Margaret Joan Giannini (May 27, 1921 – November 22, 2021) was an American physician and a specialist in assistive technology and rehabilitation. She was the first director of the National Institute of Disability Rehabilitation Research (NIDRR).

== Early life and education ==
Margaret Giannini was born in Camden, New Jersey, the daughter of Francesco (Francis) and Rose Antonia Giordano Giannini. Both of her parents were born in Italy. Composer Vittorio Giannini and his sister, singer Dusolina Giannini, were her older cousins. She attended Camden High School, Boston University and Temple University, and earned her medical degree in 1945 at Hahnemann Medical College and Hospital.

== Career ==

=== Medical career ===
Giannini served her internship at the New York Medical College, where she became a professor of pediatrics, with an early specialty in pediatric oncology. In 1950, after hearing the frustrations of her patients' families, she founded the Mental Retardation Institute, a multidisciplinary clinic to treat people with intellectual disabilities, including classrooms, dental care, and social work services.

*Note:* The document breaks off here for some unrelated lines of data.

(* ===== verification/Float64.v ===== *)
(** * Float64: the double-precision arithmetic the client's back-off uses

    Rust's [f64] (IEEE 754 binary64), without a model of the sign of zero: a
    finite double is its rational value, and an operation is the exact one
    rounded to the nearest double, ties to even.  Durations ([std::time]) are
    nanoseconds. *)

From S2P Require Import Prelude.
From Stdlib Require Import QArith Qabs Qpower Qround Lqa.

Local Open Scope Q_scope.

(** ** Definitions *)

Inductive f64 : Type :=
  | Fin (q : Q)
  | Inf (negative : bool)
  | NaN.

Definition Qlt_bool (a b : Q) : bool := negb (Qle_bool b a).

(** To the nearest integer, ties to even, and ties away from zero. *)
Definition round_half_even (q : Q) : Z :=
  let n := Qfloor q in
  match Qcompare (q - inject_Z n) (1 # 2) with
  | Lt => n
  | Gt => (n + 1)%Z
  | Eq => if Z.even n then n else (n + 1)%Z
  end.

Definition round_half_away (q : Q) : Z :=
  if Qle_bool 0 q then Qfloor (q + (1 # 2)) else (- Qfloor (- q + (1 # 2)))%Z.

(** The exponent of the binade of a positive rational. *)
Definition binade (q : Q) : Z :=
  let e := (Z.log2 (Qnum q) - Z.log2 (Zpos (Qden q)))%Z in
  if Qle_bool (2 ^ e) q then e else (e - 1)%Z.

(** The distance between doubles there: 53 bits, or that of the subnormals. *)
Definition quantum (q : Q) : Q := 2 ^ Z.max (binade q - 52) (-1074).

Definition round_positive (q : Q) : Q :=
  Qred (inject_Z (round_half_even (q / quantum q)) * quantum q).

Definition f64_limit : Q := 2 ^ 1024.

(** The double of a rational. *)
Definition fl (q : Q) : f64 :=
  match Qcompare q 0 with
  | Eq => Fin 0
  | Gt => let r := round_positive q in if Qle_bool f64_limit r then Inf false else Fin r
  | Lt => let r := round_positive (- q) in
          if Qle_bool f64_limit r then Inf true else Fin (Qred (- r))
  end.

Definition fneg (x : f64) : f64 :=
  match x with Fin a => Fin (Qred (- a)) | Inf s => Inf (negb s) | NaN => NaN end.

Definition fadd (x y : f64) : f64 :=
  match x, y with
  | Fin a, Fin b => fl (a + b)
  | NaN, _ | _, NaN => NaN
  | Inf s, Inf t => if Bool.eqb s t then Inf s else NaN
  | Inf s, _ | _, Inf s => Inf s
  end.

Definition fsub (x y : f64) : f64 := fadd x (fneg y).

Definition Qneg_bool (q : Q) : bool := Qlt_bool q 0.

Definition fmul (x y : f64) : f64 :=
  match x, y with
  | Fin a, Fin b => fl (a * b)
  | NaN, _ | _, NaN => NaN
  | Inf s, Inf t => Inf (xorb s t)
  | Inf s, Fin a | Fin a, Inf s =>
      if Qeq_bool a 0 then NaN else Inf (xorb s (Qneg_bool a))
  end.

(** By a finite divisor that is not zero. *)
Definition fdiv (x : f64) (d : Q) : f64 :=
  match x with
  | Fin a => fl (a / d)
  | Inf s => Inf (xorb s (Qneg_bool d))
  | NaN => NaN
  end.

(** [f64::min]: the other argument when one is not a number. *)
Definition fmin (x y : f64) : f64 :=
  match x, y with
  | NaN, z | z, NaN => z
  | Inf true, _ | _, Inf true => Inf true
  | Inf false, z | z, Inf false => z
  | Fin a, Fin b => if Qle_bool a b then Fin a else Fin b
  end.

(** [x <= 0.0]. *)
Definition fle0 (x : f64) : bool :=
  match x with Fin a => Qle_bool a 0 | Inf s => s | NaN => false end.

(** [f64::round]: integers up to 2^53 are doubles, larger doubles are integers. *)
Definition fround (x : f64) : f64 :=
  match x with Fin a => Fin (inject_Z (round_half_away a)) | x => x end.

(** [x as u64]. *)
Definition f64_to_u64 (x : f64) : Z :=
  match x with
  | Fin a => Z.min (Z.max (if Qle_bool 0 a then Qfloor a else 0%Z) 0) u64_max
  | Inf s => if s then 0%Z else u64_max
  | NaN => 0%Z
  end.

(** [z as f64]. *)
Definition f64_of_Z (z : Z) : f64 := fl (inject_Z z).

(** *** Durations *)

Definition nanos_per_sec : Z := 1000000000.
Definition from_millis (ms : Z) : Z := (ms * 1000000)%Z.
Definition from_secs (s : Z) : Z := (s * nanos_per_sec)%Z.
Definition as_millis (d : Z) : Z := (d / 1000000)%Z.

(** [as_secs_f64]: seconds and nanoseconds apart. *)
Definition as_secs_f64 (d : Z) : f64 :=
  fadd (f64_of_Z (d / nanos_per_sec))
       (fdiv (f64_of_Z (d mod nanos_per_sec)) (inject_Z nanos_per_sec)).

(** [Duration::from_secs_f64]: to the nearest nanosecond; [None] is its panic. *)
Definition from_secs_f64 (x : f64) : option Z :=
  match x with
  | Fin a =>
      if Qlt_bool a 0 then None
      else let n := round_half_even (a * inject_Z nanos_per_sec) in
           if (u64_max <? n / nanos_per_sec)%Z then None else Some n
  | _ => None
  end.

(** ** Lemmas *)

Lemma Qlt_bool_iff a b : Qlt_bool a b = true ↔ a < b.
Proof.
  unfold Qlt_bool. rewrite negb_true_iff. split.
  - intros H. apply Qnot_le_lt. intros Hle. by rewrite (proj2 (Qle_bool_iff _ _) Hle) in H.
  - intros H. apply not_true_iff_false. intros Hle%Qle_bool_iff. lra.
Qed.

Lemma round_half_even_near q :
  inject_Z (round_half_even q) - (1 # 2) <= q <= inject_Z (round_half_even q) + (1 # 2).
Proof.
  unfold round_half_even. pose proof (Qfloor_le q) as Hlo. pose proof (Qlt_floor q) as Hhi.
  rewrite inject_Z_plus in Hhi. change (inject_Z 1) with 1 in Hhi.
  destruct (Qcompare_spec (q - inject_Z (Qfloor q)) (1 # 2)) as [H|H|H];
    [destruct (Z.even _)|..]; rewrite ?inject_Z_plus; change (inject_Z 1) with 1; lra.
Qed.

Lemma pow2_pos e : 0 < 2 ^ e.
Proof. apply Qpower_0_lt. reflexivity. Qed.

Lemma pow2_plus a b : 2 ^ (a + b) == 2 ^ a * 2 ^ b.
Proof. apply Qpower_plus. discriminate. Qed.

Lemma pow2_mono a b : (a <= b)%Z → 2 ^ a <= 2 ^ b.
Proof. intros H. apply Qpower_le_compat_l; [done|]. discriminate. Qed.

Lemma log2_bounds a :
  (0 < a)%Z → 2 ^ Z.log2 a <= inject_Z a ∧ inject_Z a < 2 ^ (Z.log2 a + 1).
Proof.
  intros Ha. destruct (Z.log2_spec a Ha) as [Hlo Hhi]. pose proof (Z.log2_nonneg a).
  change 2 with (inject_Z 2). rewrite <- !Zpower_Qpower by lia.
  split; [by rewrite <- Zle_Qle|by rewrite <- Zlt_Qlt].
Qed.

(** A positive rational is in its binade. *)
Lemma binade_spec q : 0 < q → 2 ^ binade q <= q ∧ q < 2 ^ (binade q + 1).
Proof.
  intros Hq. destruct q as [a b]. assert (0 < a)%Z as Ha by (unfold Qlt in Hq; simpl in Hq; lia).
  destruct (log2_bounds a Ha) as [Ha1 Ha2]. destruct (log2_bounds (Zpos b) eq_refl) as [Hb1 Hb2].
  assert (inject_Z a == (a # b) * inject_Z (Zpos b)) as Hab.
  { unfold Qeq, Qmult, inject_Z. simpl. lia. }
  set (q := a # b) in *. set (e := (Z.log2 a - Z.log2 (Zpos b))%Z).
  assert (0 < q * 2 ^ Z.log2 (Zpos b)) as Hpos by (apply Qmult_lt_0_compat; [done|apply pow2_pos]).
  assert (2 ^ (e - 1) <= q ∧ q < 2 ^ (e + 1)) as [Hlo Hhi].
  { split.
    - apply Qmult_le_r with (2 ^ (Z.log2 (Zpos b) + 1)); [apply pow2_pos|].
      rewrite <- pow2_plus. replace (e - 1 + (Z.log2 (Z.pos b) + 1))%Z with (Z.log2 a) by (unfold e; lia).
      apply Qle_trans with (inject_Z a); [done|]. rewrite Hab. apply Qmult_le_l; [done|]. lra.
    - apply Qmult_lt_r with (2 ^ Z.log2 (Zpos b)); [apply pow2_pos|].
      rewrite <- pow2_plus. replace (e + 1 + Z.log2 (Z.pos b))%Z with (Z.log2 a + 1)%Z by (unfold e; lia).
      apply Qle_lt_trans with (inject_Z a); [|done]. rewrite Hab. apply Qmult_le_l; done. }
  unfold binade. cbn [Qnum Qden q]. fold e. fold q. destruct (Qle_bool (2 ^ e) q) eqn:He.
  - by apply Qle_bool_iff in He.
  - split; [done|]. replace (e - 1 + 1)%Z with e by lia. apply Qnot_le_lt. intros Hle.
    by rewrite (proj2 (Qle_bool_iff _ _) Hle) in He.
Qed.

(** The relative error of a rounding, above the subnormals. *)
Definition unit_roundoff : Q := 1 # (2 ^ 53).

Lemma round_positive_near q :
  2 ^ (-1022) <= q → round_positive q <= q * (1 + unit_roundoff) ∧ q * (1 - unit_roundoff) <= round_positive q.
Proof.
  intros Hq. assert (0 < q) as Hpos by (eapply Qlt_le_trans; [apply pow2_pos|exact Hq]).
  destruct (binade_spec q Hpos) as [Hlo Hhi].
  assert (-1022 <= binade q)%Z as Hb.
  { apply Z.nlt_ge. intros Hlt. apply (Qlt_irrefl q).
    eapply Qlt_le_trans; [exact Hhi|]. eapply Qle_trans; [|exact Hq]. apply pow2_mono. lia. }
  assert (quantum q <= q * (2 * unit_roundoff)) as Hu.
  { unfold quantum. rewrite Z.max_l by lia. unfold Z.sub. rewrite pow2_plus.
    assert (2 * unit_roundoff == 2 ^ (-52)) as -> by (vm_compute; reflexivity).
    apply Qmult_le_compat_r; [exact Hlo|]. apply Qlt_le_weak, pow2_pos. }
  assert (0 < quantum q) as Hup by apply pow2_pos.
  unfold round_positive. rewrite Qred_correct.
  set (n := inject_Z (round_half_even (q / quantum q))).
  pose proof (round_half_even_near (q / quantum q)) as Hn. fold n in Hn.
  assert (q == q / quantum q * quantum q) as Hdiv by (field; lra).
  split; nra.
Qed.

(** A double close to a rational. *)
Definition near (q r : Q) : Prop :=
  q * (1 - unit_roundoff) <= r ∧ r <= q * (1 + unit_roundoff).

Lemma fl_positive q :
  2 ^ (-1022) <= q →
  (fl q = Inf false ∧ f64_limit <= q * (1 + unit_roundoff)) ∨ ∃ r, fl q = Fin r ∧ near q r.
Proof.
  intros Hq. destruct (round_positive_near q Hq) as [Hhi Hlo]. unfold fl.
  destruct (Qcompare_spec q 0) as [H|H|H].
  - exfalso. rewrite H in Hq. vm_compute in Hq. by apply Hq.
  - exfalso. apply (Qlt_irrefl 0). eapply Qlt_trans; [apply (pow2_pos (-1022))|].
    by eapply Qle_lt_trans.
  - destruct (Qle_bool f64_limit (round_positive q)) eqn:Hl; [left|right].
    + split; [done|]. apply Qle_bool_iff in Hl. by eapply Qle_trans.
    + by exists (round_positive q).
Qed.

(** The double of zero, or of a rational of ordinary size. *)
Lemma fl_near q :
  q == 0 ∨ 2 ^ (-1022) <= q → q * (1 + unit_roundoff) < f64_limit →
  ∃ r, fl q = Fin r ∧ near q r.
Proof.
  intros [Hz|Hq] Hlt.
  - exists 0. unfold fl, near. rewrite (proj1 (Qeq_alt _ _) Hz), Hz. split; [done|]. split; discriminate.
  - destruct (fl_positive q Hq) as [[_ Hover]|Hr]; [|done].
    exfalso. apply (Qlt_irrefl f64_limit). by eapply Qle_lt_trans.
Qed.

Lemma fmul_near a b :
  a * b == 0 ∨ 2 ^ (-1022) <= a * b → a * b * (1 + unit_roundoff) < f64_limit →
  ∃ r, fmul (Fin a) (Fin b) = Fin r ∧ near (a * b) r.
Proof. apply fl_near. Qed.

Lemma fadd_near a b :
  a + b == 0 ∨ 2 ^ (-1022) <= a + b → (a + b) * (1 + unit_roundoff) < f64_limit →
  ∃ r, fadd (Fin a) (Fin b) = Fin r ∧ near (a + b) r.
Proof. apply fl_near. Qed.
(** A session makes the progress of the frames that arrived. *)
Lemma run_session_progressed n name msgs bye out st res st' :
  codec_total → Forall streamed msgs → farewell bye → remembers st →
  (∀ e, e ∈ events_of msgs → e ∈ pool) →
  run_session (logged hd) store patterns
    (Upgraded (text_items (cut n (Sub_Welcome name :: msgs) ++ bye)) (MkSink true out)) st =
    Some (res, st') →
  ∃ pre, pre `prefix_of` msgs ∧ (n = None → pre = msgs) ∧ progressed st st' (events_of pre).
Proof.
  intros Htot Hmsgs Hbye Hr Hin Hrun.
  assert (n = Some 0%nat ∨ ∃ pre, pre `prefix_of` msgs ∧ (n = None → pre = msgs) ∧
    cut n (Sub_Welcome name :: msgs) = Sub_Welcome name :: pre) as [->|(pre & Hpre & Hall & Hcut)].
  { destruct n as [[|n]|]; [by left|right..].
    - exists (take n msgs). split; [by exists (drop n msgs); rewrite take_drop|done].
    - by exists msgs. }
  - exists []. split; [apply prefix_nil|]. split; [done|].
    assert (st' = st) as ->; [|by apply progressed_nil].
    revert Hrun. unfold run_session. destruct Hbye as [|n|]; cbn [cut take app].
    + by intros [= _ <-].
    + unfold text_items, connect. cbn [fmap list_fmap length await_welcome]. unfold recv.
      cbn [incoming conn_sink recv_from classify]. rewrite parse_encode by done. by intros [= _ <-].
    + unfold text_items, connect. cbn [fmap list_fmap length await_welcome]. unfold recv.
      cbn [incoming conn_sink recv_from classify]. rewrite parse_encode by done. by intros [= _ <-].
  - exists pre. split; [done|]. split; [done|]. revert Hrun. rewrite Hcut. cbn [app].
    rewrite run_session_frames by done. set (st0 := MkClientState _ _ _ 0).
    destruct (process_progressed pre st0) as (st1 & Hp & Hprog).
    { destruct Hpre as [k ->]. by apply Forall_app in Hmsgs as [? _]. }
    { done. }
    { intros e He. apply Hin. destruct Hpre as [k ->]. rewrite events_of_app. apply elem_of_app. by left. }
    rewrite process_app, Hp. destruct (process (logged hd) store bye st1) as [o st2] eqn:Hb.
    apply farewell_progressed in Hb; [|done|apply Hprog].
    intros Hrun. assert (st2 = st') as <- by (destruct o; by injection Hrun).
    rewrite <- (app_nil_r (events_of pre)). exact (progressed_trans st0 st1 st2 _ [] Hprog Hb).
Qed.
End accepting.

(** *** Sorted histories *)

Definition sorted (es : list StampedEvent) : Prop := StronglySorted Z.lt (seq <$> es).

Lemma sorted_app_lt l k x y : sorted (l ++ k) → x ∈ l → y ∈ k → seq x < seq y.
Proof. intros Hs. apply sorted_seqs_app in Hs as (_ & _ & Hlt). apply Hlt. Qed.

(** A sorted history is given by its events. *)
Lemma sorted_ext l k : sorted l → sorted k → (∀ e, e ∈ l ↔ e ∈ k) → l = k.
Proof.
  revert k. induction l as [|x l IH]; intros [|y k] Hl Hk Heq; try done.
  - exfalso. apply (not_elem_of_nil y), Heq, list_elem_of_here.
  - exfalso. apply (not_elem_of_nil x), Heq, list_elem_of_here.
  - unfold sorted in *. csimpl in *.
    apply StronglySorted_inv in Hl as [Hl Hxl], Hk as [Hk Hyk].
    rewrite (Forall_fmap seq), Forall_forall in Hxl, Hyk.
    assert (x = y) as <-.
    { pose proof (proj1 (Heq x) (list_elem_of_here _ _)) as [->|Hx]%elem_of_cons; [done|].
      pose proof (proj2 (Heq y) (list_elem_of_here _ _)) as [->|Hy]%elem_of_cons; [done|].
      specialize (Hxl y Hy). specialize (Hyk x Hx). simpl in *. lia. }
    f_equal. apply IH; [done..|]. intros e. split; intros He.
    + assert (e ∈ x :: k) as [->|?]%elem_of_cons by (apply Heq; by apply list_elem_of_further); [|done].
      specialize (Hxl x He). simpl in Hxl. lia.
    + assert (e ∈ x :: l) as [->|?]%elem_of_cons by (apply Heq; by apply list_elem_of_further); [|done].
      specialize (Hyk x He). simpl in Hyk. lia.
Qed.

Lemma sorted_filter (P : StampedEvent → Prop) `{∀ e, Decision (P e)} l : sorted l → sorted (filter P l).
Proof. apply sorted_seqs_filter. Qed.

Lemma de_seq_delivered (es : list StampedEvent) : de_seq <$> (delivered_event <$> es) = seq <$> es.
Proof. by rewrite <- list_fmap_compose. Qed.

Lemma last_seq_delivered c (es : list StampedEvent) : last_seq c (delivered_event <$> es) = default c (last (seq <$> es)).
Proof. unfold last_seq. by rewrite de_seq_delivered. Qed.

Lemma due_elem c l e : e ∈ due c ps l ↔ c < seq e ∧ selected ps e = true ∧ e ∈ l.
Proof.
  unfold due. rewrite list_elem_of_filter. unfold wanted.
  rewrite andb_True, !Is_true_true, Z.ltb_lt. tauto.
Qed.

(** The events of the whole stream of a session are what is due. *)
Lemma stream_accepted c win rest live_win :
  sorted (win ++ rest) → live_win `suffix_of` win →
  accept c (delivered_event <$> due c ps win ++ subscribed ps (live_win ++ rest)) =
    delivered_event <$> due c ps (win ++ rest).
Proof.
  intros Hs Hsuf. pose proof Hs as (Hw & _ & _)%sorted_seqs_app.
  assert (sorted (live_win ++ rest)) as Hlive.
  { destruct Hsuf as [pre ->]. rewrite <- app_assoc in Hs. by apply sorted_seqs_app in Hs as (_ & ? & _). }
  assert (∀ c l, sorted l → accept c (delivered_event <$> l) = delivered_event <$> filter (λ e, c < seq e) l)
    as Haccept.
  { intros c' l Hl. rewrite accept_sorted by by rewrite de_seq_delivered.
    apply (filter_delivered (λ z, c' < z)). }
  rewrite fmap_app, accept_app, !Haccept by by apply sorted_filter.
  rewrite (filter_all _ (due c ps win)) by (apply Forall_forall; intros e [? _]%due_elem; done).
  rewrite last_seq_delivered, <- due_subscribed.
  rewrite (due_after_window c ps win rest live_win Hs).
  2:{ destruct Hsuf as [pre ->]. intros e He. apply elem_of_app. by right. }
  by rewrite due_app, fmap_app.
Qed.
(** The sections of a command, one after the other, are the command. *)
Lemma sections_are_the_request status inp request (c : Control Db) :
  let '(_, names, c1) := admin_section sha256_hex base64_url toml_to_string inp request c in
  foldl (λ c name, close_section name c) c1 names =
    (handle_control_request sha256_hex base64_url toml_to_string status (ci_env inp) (ci_random inp)
       (ci_now inp) request c).2.
Proof.
  destruct request as [|name|name|name|]; try done;
    cbn [admin_section handle_control_request]; unfold tc_add, tc_rotate, tc_revoke;
    [destruct (add _ _ _ _ _ _ _ _ _) as [[[] s] d]|destruct (rotate _ _ _ _ _ _ _ _ _) as [[[] s] d]
    |destruct (revoke _ _ _ _ _) as [[[] s] d]]; done.
Qed.

End theorems.

(** ** Witnesses *)

Section witnesses.
#[local] Existing Instance some_order.

Definition demo_input (w : WatchRef) : CredInput :=
  MkCredInput all_succeed "new" "t1" w w LimitsConfig_default.
Definition idle_control : Control (list (Z * string)) :=
  MkControl demo_store demo_disk SubscriberRegistry_new (MkHeap ∅ ∅).
Definition run_choices (chs : list CredChoice) (w : CredWorld (list (Z * string)))
    : option (CredWorld (list (Z * string))) :=
  foldl (λ o ch, w ← o; cred_step (λ t, t) (λ t, t) DemoToml.print DemoToml.parse ch w) (Some w) chs.

(** Alice connects; then her token is rotated. *)
Definition calm_choices : list CredChoice :=
  [CrSpawn 0 (CAuthenticate "tok_a"); CrRun 0 (demo_input 20); CrRun 0 (demo_input 20);
   CrSpawn 1 (CAdmin (Req_TokenRotate "alice")); CrRun 1 (demo_input 21); CrRun 1 (demo_input 21);
   CrRun 1 (demo_input 21)].
(** Her token is revoked between the check and the registration. *)
Definition racing_choices : list CredChoice :=
  [CrSpawn 0 (CAuthenticate "tok_a"); CrRun 0 (demo_input 20);
   CrSpawn 1 (CAdmin (Req_TokenRevoke "alice")); CrRun 1 (demo_input 21); CrRun 1 (demo_input 21);
   CrRun 1 (demo_input 21); CrRun 0 (demo_input 20)].


(** A connection between its authentication and its registration is not closed
    by the revocation of its token, nor by anything later: its credential is
    gone, no close is pending, and it is open. *)
Lemma revocation_misses_a_handshake :
  ∃ w, run_choices racing_choices (MkCredWorld idle_control ∅ ∅) = Some w ∧
    cw_tasks w = ∅ ∧ tokens (tc_store (cw_control w)) !! "alice" = None ∧
    authenticate (λ t, t) (tc_store (cw_control w)) "tok_a" = None ∧
    sub_name <$> subs (tc_subs (cw_control w)) !! 1 = Some "alice" ∧
    watches (tc_heap (cw_control w)) !! 20 = Some None.
Proof. eexists. split; [vm_compute; reflexivity|]. vm_compute. repeat split. Qed.
End witnesses.
Lemma demo_state_registered :
  register_extension (H := some_order) old_handle blank_state = Ok demo_state.
Proof. vm_compute. reflexivity. Qed.

Lemma registry_ok_demo : registry_ok demo_state.
Proof.
  apply (registry_ok_register (H := some_order) old_handle blank_state).
  - apply registry_ok_blank.
  - simpl; left.
  - apply demo_state_registered.
Qed.

Lemma demo_subscribers : i_subscribers demo_state = two_subs.
Proof.
  pose proof demo_state_registered as (_ & _ & _ & Heq)%register_extension_Ok. by rewrite Heq.
Qed.
Lemma demo_tokens : i_token_store demo_state = demo_store.
Proof.
  pose proof demo_state_registered as (_ & _ & _ & Heq)%register_extension_Ok. by rewrite Heq.
Qed.

(** Four exits, the last three within the window of a threshold of three. *)
Definition flappy_limits : LimitsConfig := MkLimitsConfig 0 0 0 0 0 0 0 3 10.


Lemma start_extensions_accounts_for_all_witness :
  ∃ stopped st',
    start_extensions (H := some_order) demo_launcher demo_candidates demo_state = (stopped, st') ∧
    accounted (H := some_order) "fake" st' ∧ accounted (H := some_order) "gone" st' ∧
    old_handle ∈ stopped ∧ i_routes st' !! "legacy" ≠ Some "old".
Proof.
  destruct (start_extensions (H := some_order) demo_launcher demo_candidates demo_state)
    as [stopped st'] eqn:E.
  exists stopped, st'.
  pose proof (start_extensions_accounts_for_all (H := some_order) _ _ _ _ _ registry_ok_demo E)
    as (Hacc & Hin & Hroutes).
  assert (old_handle ∈ stopped) as Hold.
  { apply Hin. split; [exists "old"|]; vm_compute; reflexivity. }
  split; [done|]. split; [|split; [|split; [done|]]].
  - apply Hacc. left. exists "/bin/whdr-ext-fake". vm_compute. reflexivity.
  - apply Hacc. right. right. apply list_elem_of_here.
  - by apply (Hroutes old_handle).
Defined.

As the center's director, she raised funds, hired specialists, and oversaw research projects. The institute served as a model for research centers funded under Public Law 88–164. The Mental Retardation Institute is now the Westchester Institute for Human Development.

Giannini helped organize and lead the Association of University Centers on Disabilities (AUCD), and University Centers for Excellence in Developmental Disabilities Education, Research and Service (UCEDD). She was president of the American Association on Mental Deficiency, and the American Association of University Affiliate Programs. She was inter-regional advisor to the United Nations on disability and technology.

Giannini appeared in medical videos including The Seattle Foot (1980), Audiology (1984), and Environmental Medicine (1985). She co-wrote a manual, Choosing a Wheelchair System (1990). She also co-wrote the textbooks Neonatal Neurology (1981) and Behavioral Neurology in the Elderly (2001). Her scholarly articles appeared in journals including Clinical Prosthetics and Orthotics, the American Journal of Orthopsychiatry, and Cortex. She chaired the editorial board of the Journal of Rehabilitation Research and Development.

=== Presidential appointments and awards ===
Giannini became director of the National Institute of Handicapped Research (now NIDRR) in 1980, appointed by Jimmy Carter. In 1981, she became director of the Veterans Administration's Rehabilitation Research and Development Service, during the Reagan administration; she received a Distinguished Service Award for her "pioneering and innovative efforts in the disability field", presented to her by Harold Russell. She retired from the Department of Veterans Affairs in 1991. In 2001 she became the Principal Deputy Assistant Secretary for Aging, appointed by George W. Bush. She became Director of the Office on Disability when the office was launched in 2002.

In 1960, Giannini was named Woman of the Year by the American Women's Medical Association. The Seton Hill College Alumnae Association awarded Giannini the Elizabeth Seton Medal in 1983. In 1987, she won the Goldenson Award for Technology from United Cerebral Palsy, and the Everest & Jennings Distinguished Lecturer Award from the Rehabilitation Engineering Society of North America. In 2018, she was the first recipient of the Award for Lifetime Achievement in Advancing Community Living, presented to her by Health and Human Services Secretary Alex Azar at an event marking the fortieth anniversary of the NIDILRR (formerly NIDRR).

== Personal life ==
Giannini married fellow physician Louis Joseph Salerno in New York City in 1948. They had four sons, Salerno died in 1988.

She died at home in San Diego, California on November 22, 2021, at the age of 100.